Records from a dataset
(** Sequences with a separator. *)
Lemma lexes_separated (Q : str → Prop) sep st (xs : list str) (ts : list (list Token)) rest :
  Forall2 (fun x t => ∀ rest, Q rest → lexes x t rest) xs ts →
  (∀ rest, Q (sep ++ rest)) → (∀ rest, lexes sep st rest) → Q rest →
  lexes (separated sep xs) (separated st ts) rest.
Proof.
  intros Hx HQ Hsep Hrest. destruct Hx as [|x t xs ts Hx Hxs]; [apply lexes_nil|]. cbn [separated].
  assert (lexes (xs ≫= (fun x => sep ++ x)) (ts ≫= (fun t => st ++ t)) rest ∧ Q ((xs ≫= (fun x => sep ++ x)) ++ rest)) as [H1 H2].
  { induction Hxs as [|y u xs ts Hy _ [IH1 IH2]]; [split; [apply lexes_nil|done]|]. rewrite !bind_cons. split.
    - rewrite <- !app_assoc. apply lexes_app; [apply Hsep|]. apply lexes_app; [by apply Hy|done].
    - rewrite <- !app_assoc. apply HQ. }
  apply lexes_app; [by apply Hx|done].
Qed.

(** ** Values *)

Section value_ind.
Context (P : Value → Prop).
Context (Hstring : ∀ s, P (VString s)) (Hint : ∀ n, P (VInteger n)) (Hfloat : ∀ f, P (VFloat f)) (Hbool : ∀ b, P (VBoolean b)).
Context (Harray : ∀ vs, Forall P vs → P (VArray vs)) (Htable : ∀ t, Forall (fun e => P e.2) t → P (VTable t)).

Fixpoint Value_nested_ind (v : Value) : P v :=
  match v with
  | VString s => Hstring s
  | VInteger n => Hint n
  | VFloat f => Hfloat f
  | VBoolean b => Hbool b
  | VArray vs =>
      Harray vs ((fix go l : Forall P l :=
        match l with [] => Forall_nil_2 _ | x :: l => Forall_cons_2 _ _ _ (Value_nested_ind x) (go l) end) vs)
  | VTable t =>
      Htable t ((fix go l : Forall (fun e => P e.2) l :=
        match l with [] => Forall_nil_2 _ | e :: l => Forall_cons_2 _ e l (Value_nested_ind e.2) (go l) end) t)
  end.

End value_ind.

(** What an entry may hold: strings, 64-bit integers, booleans and arrays of these. *)
Fixpoint leaf_ok (v : Value) : bool :=
  match v with
  | VString _ | VBoolean _ => true
  | VInteger n => (- 2 ^ 63 <=? n) && (n <? 2 ^ 63)
  | VArray vs => forallb leaf_ok vs
  | VFloat _ | VTable _ => false
  end.

Fixpoint value_toks (v : Value) : list Token :=
  match v with
  | VString s => [TString s]
  | VInteger n => [TInteger n]
  | VFloat f => [TFloat f]
  | VBoolean b => [TBool b]
  | VArray vs => [TLBracket] ++ separated [TComma] (map value_toks vs) ++ [TRBracket]
  | VTable _ => []
  end.

Lemma lexes_value v : leaf_ok v = true → ∀ rest, value_end rest → lexes (write_toml_value v) (value_toks v) rest.
Proof.
  induction v as [s|n|f|b|vs IH|t _] using Value_nested_ind; cbn [leaf_ok]; intros Hv rest Hr; try done.
  - apply lexes_string.
  - apply lexes_integer; [|done]. apply andb_true_iff in Hv as [?%Z.leb_le ?%Z.ltb_lt]. lia.
  - destruct b; (apply lexes_word; [auto|done|by apply value_end_word]).
  - cbn [write_toml_value value_toks]. apply (lexes_app [91]); [by apply lexes_punct|].
    apply lexes_app; [|by apply lexes_punct]. apply (lexes_separated value_end).
    + clear Hr. induction IH as [|v vs Hv' _ IH']; [constructor|]. cbn in Hv. apply andb_true_iff in Hv as [H1 H2].
      constructor; [intros; by apply Hv'|by apply IH'].
    + intros. cbn. auto.
    + intros. change (lit ", ") with ([44] ++ [32]). change [TComma] with ([TComma] ++ []).
      apply lexes_app; by apply lexes_punct.
    + cbn. auto.
Qed.

(** ** Lines *)

Inductive line :=
| LHeader (path : list str)
| LItem (path : list str)
| LEntry (k : str) (v : Value)
| LBlank.

Definition line_text (l : line) : str :=
  match l with
  | LHeader path => lit "[" ++ separated (lit ".") path ++ lit "]" ++ [10]
  | LItem path => lit "[[" ++ separated (lit ".") path ++ lit "]]" ++ [10]
  | LEntry k v => write_entry (k, v)
  | LBlank => [10]
  end.

Definition path_toks (path : list str) : list Token := separated [TDot] (map (fun k => [TIdent k]) path).

Definition line_toks (l : line) : list Token :=
  match l with
  | LHeader path => [TLBracket] ++ path_toks path ++ [TRBracket; TNewline]
  | LItem path => [TLBracket; TLBracket] ++ path_toks path ++ [TRBracket; TRBracket; TNewline]
  | LEntry k v => [TIdent k; TEq] ++ value_toks v ++ [TNewline]
  | LBlank => [TNewline]
  end.

Definition line_ok (l : line) : Prop :=
  match l with
  | LHeader path | LItem path => path ≠ [] ∧ Forall ident_ok path
  | LEntry k v => ident_ok k ∧ leaf_ok v = true
  | LBlank => True
  end.

Lemma lexes_path path rest : Forall ident_ok path → word_end rest → lexes (separated (lit ".") path) (path_toks path) rest.
Proof.
  intros Hp Hr. apply (lexes_separated word_end); [|done|intros; by apply lexes_punct|done].
  induction Hp as [|k path Hk _ IH]; [constructor|]. constructor; [|done]. intros r Hr'. apply lexes_word; [by left|by apply Hk|done].
Qed.

Lemma lexes_line l rest : line_ok l → lexes (line_text l) (line_toks l) rest.
Proof.
  destruct l as [path|path|k v|]; cbn [line_ok line_text line_toks].
  - intros [_ Hp]. apply (lexes_app [91]); [by apply lexes_punct|]. apply lexes_app; [by apply lexes_path|].
    apply (lexes_app [93] [10] [TRBracket] [TNewline]); by apply lexes_punct.
  - intros [_ Hp]. apply (lexes_app [91; 91]); [apply (lexes_app [91] [91] [TLBracket] [TLBracket]); by apply lexes_punct|].
    apply lexes_app; [by apply lexes_path|].
    apply (lexes_app [93] [93; 10] [TRBracket] [TRBracket; TNewline]); [by apply lexes_punct|].
    apply (lexes_app [93] [10] [TRBracket] [TNewline]); by apply lexes_punct.
  - intros [Hk Hv]. unfold write_entry. cbn [fst snd].
    apply (lexes_app k _ [TIdent k] ([TEq] ++ value_toks v ++ [TNewline])); [apply lexes_word; [by left|by apply Hk|done]|].
    apply (lexes_app (lit " = ")).
    + apply (lexes_app [32] [61; 32] [] [TEq]); [by apply lexes_punct|].
      apply (lexes_app [61] [32] [TEq] []); by apply lexes_punct.
    + apply lexes_app; [by apply lexes_value; [|cbn; auto]|by apply lexes_punct].
  - intros _. by apply lexes_punct.
Qed.

Lemma lexes_lines ls : Forall line_ok ls → lexes (ls ≫= line_text) (ls ≫= line_toks) [].
Proof.
  induction 1 as [|l ls Hl _ IH]; [apply lexes_nil|]. rewrite !bind_cons. apply lexes_app; [by apply lexes_line|done].
Qed.

Lemma tokenize_lines ls : Forall line_ok ls →
  ∃ sp, tokenize (ls ≫= line_text) = Ret sp ∧ tok <$> sp = (ls ≫= line_toks) ++ [TEof].
Proof.
  intros Hl. unfold tokenize.
  destruct (lexes_lines ls Hl (S (length (ls ≫= line_text))) [] 1%nat 1%nat) as (fuel & sp & ln & cl & H1 & H2 & H3);
    [rewrite app_nil_r; lia|]. rewrite app_nil_r in H1. rewrite H1.
  destruct fuel as [|fuel]; [cbn in H3; lia|]. eexists. split; [reflexivity|]. rewrite app_nil_l, fmap_app, H2. done.
Qed.

(** ** Parsing printed tokens *)

Definition toks (p : Parser) : list Token := tok <$> (p_cur p :: p_next p).

Lemma peek_toks p t ts : toks p = t :: ts → peek_tok p = t.
Proof. unfold toks, peek_tok. by intros [= -> _]. Qed.

Lemma advance_toks p t ts : toks p = t :: ts → ts ≠ [] → toks (advance p) = ts.
Proof.
  destruct p as [s [|s' l]]; unfold toks, advance; cbn; [by intros [= _ <-]|]. by intros [= _ <-].
Qed.

Lemma toks_length p ts : toks p = ts → length ts = S (length (p_next p)).
Proof. intros <-. unfold toks. by rewrite length_fmap. Qed.

Lemma skip_newlines_stay p t ts : toks p = t :: ts → t ≠ TNewline → skip_newlines p = p.
Proof.
  destruct p as [s l]. unfold toks, skip_newlines. cbn. intros [= <- _] Hn.
  destruct l; cbn [skip_newlines_from]; by destruct (tok s).
Qed.

Lemma skip_newlines_step p ts : toks p = TNewline :: ts → ts ≠ [] → skip_newlines p = skip_newlines (advance p).
Proof.
  destruct p as [s [|s' l]]; unfold toks, skip_newlines, advance; cbn; [by intros [= _ <-]|]. by intros [= -> _] _.
Qed.

(** Moves over the first token. *)
Ltac step_tok H t :=
  let Hp := fresh "Hp" in pose proof (peek_toks _ _ _ H) as Hp; apply advance_toks in H as t; [|try done]; rewrite ?Hp.

Lemma expect_rbracket_toks p rest : toks p = TRBracket :: rest → rest ≠ [] →
  expect_rbracket p = Ret (advance p) ∧ toks (advance p) = rest.
Proof. intros Ht Hr. split; [|by eapply advance_toks]. unfold expect_rbracket. by rewrite (peek_toks _ _ _ Ht). Qed.

Lemma expect_eq_toks p rest : toks p = TEq :: rest → rest ≠ [] → expect_eq p = Ret (advance p) ∧ toks (advance p) = rest.
Proof. intros Ht Hr. split; [|by eapply advance_toks]. unfold expect_eq. by rewrite (peek_toks _ _ _ Ht). Qed.

Lemma expect_newline_toks p rest : toks p = TNewline :: rest → rest ≠ [] →
  expect_newline_or_eof p = Ret (advance p) ∧ toks (advance p) = rest.
Proof. intros Ht Hr. split; [|by eapply advance_toks]. unfold expect_newline_or_eof. by rewrite (peek_toks _ _ _ Ht). Qed.

Lemma parse_ident_toks p k rest : toks p = TIdent k :: rest → rest ≠ [] →
  parse_ident p = Ret (k, advance p) ∧ toks (advance p) = rest.
Proof. intros Ht Hr. split; [|by eapply advance_toks]. unfold parse_ident. by rewrite (peek_toks _ _ _ Ht). Qed.

Lemma value_toks_head v : leaf_ok v = true → ∃ t ts, value_toks v = t :: ts ∧ t ≠ TNewline ∧ t ≠ TRBracket.
Proof. destruct v; cbn; try done; intros _; by eexists _, _. Qed.

Lemma separated_cons {A} (sep : list A) x y xs : separated sep (x :: y :: xs) = x ++ sep ++ separated sep (y :: xs).
Proof. cbn [separated]. rewrite bind_cons. by rewrite <- app_assoc. Qed.

Definition reads (pv : Parser → outcome (Value * Parser) ParseError) (v : Value) : Prop :=
  ∀ p rest, toks p = value_toks v ++ rest → rest ≠ [] → ∃ p', pv p = Ret (v, p') ∧ toks p' = rest.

• YOUR INSTRUCTIONS:
Whenever the word "VArray" shows up in a line of the entries, list that line.

• SOLUTION:
Context (Harray : ∀ vs, Forall P vs → P (VArray vs)) (Htable : ∀ t, Forall (fun e => P e.2) t → P (VTable t)).
  | VArray vs =>
  | VArray vs => forallb leaf_ok vs
  | VArray vs => [TLBracket] ++ separated [TComma] (map value_toks vs) ++ [TRBracket]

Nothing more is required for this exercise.